Segment Start: STORED DATA

(** The branch on a label other than SEE EDITIONS, when it ends normally,
    has performed the one action for the label. *)
Lemma act_on_label_one_action cfg purchase_button name price expires
    (w w' : W) t :
  text purchase_button w <> "SEE EDITIONS" ->
  act_on_label cfg purchase_button name price expires w = (Done tt, w', t) ->
  actions t = [action_for (text purchase_button w)].
Proof.
  intros He. unfold action_for.
  destruct (String.eqb_spec (text purchase_button w) "OWNED") as [Ho|Ho].
  { rewrite (act_on_owned _ _ _ _ _ _ Ho). by intros [= _ <-]. }
  destruct (String.eqb_spec (text purchase_button w) "GET") as [Hg|Hg].
  { rewrite (act_on_get _ _ _ _ _ _ Hg).
    rewrite bind_log, bind_click. intros H.
    destruct ((purchase_steps cfg;;
               log INFO FMT_OBTAINED [AStr name; AStr price; AStr expires])
                (command (Click purchase_button) w)) as [[o w1] t1] eqn:Hrest.
    simpl in H. injection H as -> -> <-.
    apply bind_done_inv in Hrest as ([] & w2 & t2 & t3 & H2 & H3 & ->).
    unfold log, emit in H3. injection H3 as _ <-.
    apply purchase_steps_one_mark in H2.
    change (actions
              ([Log INFO FMT_OBTAINING [AStr name]; Click purchase_button]
               ++ t2
               ++ [Log INFO FMT_OBTAINED
                     [AStr name; AStr price; AStr expires]])
            = [Purchase]).
    rewrite !actions_app, H2. reflexivity. }
  rewrite (act_on_unrecognized _ _ _ _ _ _ Ho Hg He). by intros [= _ <-].
Qed.
(** * Policy-Vault: validated form submission (PolicyForm and Login)

    A shallow embedding of the two React components of the repository,
    [PolicyForm] and [Login], together with the parts of their run-time
    environment that decide their behaviour: JavaScript strings and
    numbers, [Number], [Date], the zod schema combinators, the resolver
    and [handleSubmit] of react-hook-form, and [async] functions with
    [try]/[catch]/[finally]. *)

From Stdlib Require Import ZArith NArith List String Ascii Bool Lia SpecFloat.
From stdpp Require Import base option list gmap strings.

Local Open Scope Z_scope.
Set Warnings "-register-all".

(** ** JavaScript values *)

Module JS.

(** A JavaScript string is a sequence of UTF-16 code units; [length] is
    the number of code units, as [String.prototype.length] is. *)
Abbreviation jsstring := (list N).

(** ASCII literals of the source, as code units. *)
Fixpoint js (s : string) : jsstring :=
  match s with
  | EmptyString => []
  | String a s' => N_of_ascii a :: js s'
  end.

Arguments js : simpl never.

Definition jsstring_eqb (a b : jsstring) : bool := bool_decide (a = b).

(** A JavaScript number is an IEEE 754 binary64 value. *)
Abbreviation number := spec_float.

Definition prec : Z := 53.
Definition emax : Z := 1024.

Definition NaN : number := S754_nan.
Definition Infinity : number := S754_infinity false.
Definition pos_zero : number := S754_zero false.

(** The number denoted by an integer literal of the source ([0], [5]). *)
Definition num (z : Z) : number := binary_normalize prec emax z 0 false.
Arguments num : simpl never.

Definition number_isNaN (x : number) : bool :=
  match x with S754_nan => true | _ => false end.

Definition number_isFinite (x : number) : bool :=
  match x with S754_zero _ | S754_finite _ _ _ => true | _ => false end.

Segment End: STORED DATA

PROBLEM TO SOLVE:
Return the listing. Match it exactly.

EXERCISE ANSWER:
(** The branch on a label other than SEE EDITIONS, when it ends normally,
    has performed the one action for the label. *)
Lemma act_on_label_one_action cfg purchase_button name price expires
    (w w' : W) t :
  text purchase_button w <> "SEE EDITIONS" ->
  act_on_label cfg purchase_button name price expires w = (Done tt, w', t) ->
  actions t = [action_for (text purchase_button w)].
Proof.
  intros He. unfold action_for.
  destruct (String.eqb_spec (text purchase_button w) "OWNED") as [Ho|Ho].
  { rewrite (act_on_owned _ _ _ _ _ _ Ho). by intros [= _ <-]. }
  destruct (String.eqb_spec (text purchase_button w) "GET") as [Hg|Hg].
  { rewrite (act_on_get _ _ _ _ _ _ Hg).
    rewrite bind_log, bind_click. intros H.
    destruct ((purchase_steps cfg;;
               log INFO FMT_OBTAINED [AStr name; AStr price; AStr expires])
                (command (Click purchase_button) w)) as [[o w1] t1] eqn:Hrest.
    simpl in H. injection H as -> -> <-.
    apply bind_done_inv in Hrest as ([] & w2 & t2 & t3 & H2 & H3 & ->).
    unfold log, emit in H3. injection H3 as _ <-.
    apply purchase_steps_one_mark in H2.
    change (actions
              ([Log INFO FMT_OBTAINING [AStr name]; Click purchase_button]
               ++ t2
               ++ [Log INFO FMT_OBTAINED
                     [AStr name; AStr price; AStr expires]])
            = [Purchase]).
    rewrite !actions_app, H2. reflexivity. }
  rewrite (act_on_unrecognized _ _ _ _ _ _ Ho Hg He). by intros [= _ <-].
Qed.
(** * Policy-Vault: validated form submission (PolicyForm and Login)

    A shallow embedding of the two React components of the repository,
    [PolicyForm] and [Login], together with the parts of their run-time
    environment that decide their behaviour: JavaScript strings and
    numbers, [Number], [Date], the zod schema combinators, the resolver
    and [handleSubmit] of react-hook-form, and [async] functions with
    [try]/[catch]/[finally]. *)

From Stdlib Require Import ZArith NArith List String Ascii Bool Lia SpecFloat.
From stdpp Require Import base option list gmap strings.

Local Open Scope Z_scope.
Set Warnings "-register-all".

(** ** JavaScript values *)

Module JS.

(** A JavaScript string is a sequence of UTF-16 code units; [length] is
    the number of code units, as [String.prototype.length] is. *)
Abbreviation jsstring := (list N).

(** ASCII literals of the source, as code units. *)
Fixpoint js (s : string) : jsstring :=
  match s with
  | EmptyString => []
  | String a s' => N_of_ascii a :: js s'
  end.

Arguments js : simpl never.

Definition jsstring_eqb (a b : jsstring) : bool := bool_decide (a = b).

(** A JavaScript number is an IEEE 754 binary64 value. *)
Abbreviation number := spec_float.

Definition prec : Z := 53.
Definition emax : Z := 1024.

Definition NaN : number := S754_nan.
Definition Infinity : number := S754_infinity false.
Definition pos_zero : number := S754_zero false.

(** The number denoted by an integer literal of the source ([0], [5]). *)
Definition num (z : Z) : number := binary_normalize prec emax z 0 false.
Arguments num : simpl never.

Definition number_isNaN (x : number) : bool :=
  match x with S754_nan => true | _ => false end.

Definition number_isFinite (x : number) : bool :=
  match x with S754_zero _ | S754_finite _ _ _ => true | _ => false end.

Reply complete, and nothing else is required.